(* ===== verification/NodeServices.v ===== *)
(** What gateways and service nodes do with packets that end at them:
    [server/internal/gateway/gateway.go], [server/internal/service/service.go],
    [server/internal/service/kaetzchen/kaetzchen.go], [echo.go] and the packet
    handling of [cbor_plugins.go].

    A step takes one packet from the channel of the component and returns what
    it does with it.  The spool, the agents and the WebTransport sessions are
    interfaces of the server: the step gets what they answer.  The packet
    structure and the identifier of a reply come from the allocator. *)

From S2P Require Import Prelude Schemes SphinxGeo SphinxCommands SphinxCrypto SphinxPacket TimerQueue EpochTime MixPacket MixKeys CryptoWorker.
From Stdlib Require Import ZArith Lia.
From stdpp Require Import prelude list strings gmap.

Local Open Scope Z_scope.

(** What a step does. *)
Inductive effect :=
  | StoreMessage (recipient msg : bytes)
  | StoreSURBReply (recipient surbID msg : bytes)
  | WebTransportReply (recipient msg : bytes)
  | Schedule (p : Packet)
  | OnKaetzchen (p : Packet)
  | OnPlugin (p : Packet).

Section Services.

Context {S : SymPrims} (nikeKnown kemKnown : string -> bool) (g : Geometry).

(** [pkt.Dispose()] after the effects of a step. *)
Definition andDispose (pkt : Packet) (es : list effect) : outcome (list effect) :=
  _ ← Dispose pkt; Ok es.

(** ** The gateway *)

(** [onSURBReply]; [wtReady] says whether the recipient has a WebTransport
    session whose channel accepts a reply. *)
Definition onSURBReply (wtReady : bytes -> bool) (pkt : Packet) (recipient : bytes)
    : outcome (list effect) :=
  let payload := default [] (Payload pkt) in
  if negb (bool_decide (length payload = (PayloadTagLength g + ForwardPayloadLength g)%nat)) then Ok []
  else
    let recipientKey := copy_into (zeros RecipientIDLength) recipient in
    if wtReady recipientKey then Ok [WebTransportReply recipientKey payload]
    else
      id ← deref (pk_SurbReply pkt);
      Ok [StoreSURBReply recipient id payload].

(** [onToUser]; [stored] says whether the spool stored the message. *)
Definition onToUser (stored : bool) (fromPool : Packet) (ackID : Z) (pkt : Packet) (recipient : bytes)
    : outcome (list effect) :=
  match ParseForwardPacket pkt with
  | Panic => Panic
  | Err _ => Ok []
  | Ok (ct, surb) =>
    if negb stored then Ok []
    else
      match surb with
      | None => Ok [StoreMessage recipient ct]
      | Some surb =>
        match MixPacket.NewPacketFromSURB nikeKnown kemKnown fromPool ackID surb [] g with
        | Panic => Panic
        | Err _ => Ok [StoreMessage recipient ct]
        | Ok ackPkt => Ok [StoreMessage recipient ct; Schedule ackPkt]
        end
      end
  end.

(** One packet of the gateway's [worker], at the time [now]. *)
Definition gatewayStep (GatewayDelay now : Z) (wtReady : bytes -> bool) (stored : bool)
    (fromPool : Packet) (ackID : Z) (pkt : Packet) : outcome (list effect) :=
  let maxDwell := mulDuration GatewayDelay ms in
  if bool_decide (maxDwell < Sub now (DispatchAt pkt)) then andDispose pkt []
  else
    recipient ← deref (pk_Recipient pkt);
    es ← (if IsSURBReply pkt then onSURBReply wtReady pkt recipient
          else onToUser stored fromPool ackID pkt recipient);
    andDispose pkt es.

(** ** The service node *)

(** One packet of the service node's [worker]; the recipients the built-in agents
    and the plugins serve are the keys of their maps. *)
Definition serviceStep (ServiceDelay now : Z) (kaetzchen plugins : gset bytes) (pkt : Packet)
    : outcome (list effect) :=
  let maxDwell := mulDuration ServiceDelay ms in
  if bool_decide (maxDwell < Sub now (DispatchAt pkt)) then andDispose pkt []
  else
    recipient ← deref (pk_Recipient pkt);
    if bool_decide (recipient ∈ kaetzchen) then
      if IsSURBReply pkt then andDispose pkt [] else Ok [OnKaetzchen pkt]
    else if bool_decide (recipient ∈ plugins) then
      if IsSURBReply pkt then andDispose pkt [] else Ok [OnPlugin pkt]
    else andDispose pkt [].

(** ** Built-in agents *)

Definition ErrNoResponse : string := "kaetzchen: message has no response".

(** [kaetzchenEcho.OnRequest]. *)
Definition Echo_OnRequest (payload : bytes) (hasSURB : bool) : outcome bytes :=
  if negb hasSURB then Err ErrNoResponse else Ok payload.

(** [processKaetzchen], for the agent the recipient names, if any. *)
Definition processKaetzchen (agents : bytes -> option (bytes -> bool -> outcome bytes)) (now : Z)
    (fromPool : Packet) (respID : Z) (pkt : Packet) : outcome (list effect) :=
  match ParseForwardPacket pkt with
  | Panic => Panic
  | Err _ => andDispose pkt []
  | Ok (payload, surb) =>
    recipient ← deref (pk_Recipient pkt);
    match agents recipient with
    | None => andDispose pkt []
    | Some onRequest =>
      match onRequest payload (negb (isNil surb)) with
      | Panic => Panic
      | Err _ => andDispose pkt []
      | Ok resp =>
        match surb with
        | None => andDispose pkt []
        | Some surb =>
          match MixPacket.NewPacketFromSURB nikeKnown kemKnown fromPool respID surb resp g with
          | Panic => Panic
          | Err _ => andDispose pkt []
          | Ok respPkt =>
            let delay := NewDelay now pkt in
            let respPkt := set_cmds (pk_NextNodeHop respPkt) (Some (wrap 32 delay)) (pk_Recipient respPkt)
                             (pk_SurbReply respPkt) respPkt in
            andDispose pkt [Schedule (set_Delay delay respPkt)]
          end
        end
      end
    end
  end.

(** ** Plugins *)

(** [cborplugin.Request], as [processKaetzchen] of the plugins fills it. *)
Record PluginRequest := mkPluginRequest {
  req_ID : Z;
  req_RequestAt : Z;
  req_Delay : Z;
  req_Payload : bytes;
  req_SURB : option bytes;
}.

Definition pluginRequest (now : Z) (pkt : Packet) : outcome (option PluginRequest) :=
  match ParseForwardPacket pkt with
  | Panic => Panic
  | Err _ => Ok None
  | Ok (payload, surb) => Ok (Some (mkPluginRequest (pk_ID pkt) now (Delay pkt) payload surb))
  end.

(** The case of [sendworker] for a response: the reply to schedule, if any. *)
Definition pluginResponse (fromPool : Packet) (respID now RequestAt delay : Z) (surb payload : bytes)
    : outcome (option Packet) :=
  if bool_decide (UserForwardPayloadLength g < length payload)%nat then Ok None
  else if bool_decide (length surb = SURBLength g) then
    match MixPacket.NewPacketFromSURB nikeKnown kemKnown fromPool respID surb payload g with
    | Panic => Panic
    | Err _ => Ok None
    | Ok respPkt =>
      let delay := int64 (delay - Sub now RequestAt) in
      Ok (Some (set_Delay (if bool_decide (delay < 0) then 0 else delay) respPkt))
    end
  else Ok None.

End Services.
^^^^
§ What the task asks: Copy every line of the data that carries the word "Some".

§ Answer section:
      | Some surb =>
    | Some onRequest =>
        | Some surb =>
            let respPkt := set_cmds (pk_NextNodeHop respPkt) (Some (wrap 32 delay)) (pk_Recipient respPkt)
  | Ok (payload, surb) => Ok (Some (mkPluginRequest (pk_ID pkt) now (Delay pkt) payload surb))
      Ok (Some (set_Delay (if bool_decide (delay < 0) then 0 else delay) respPkt))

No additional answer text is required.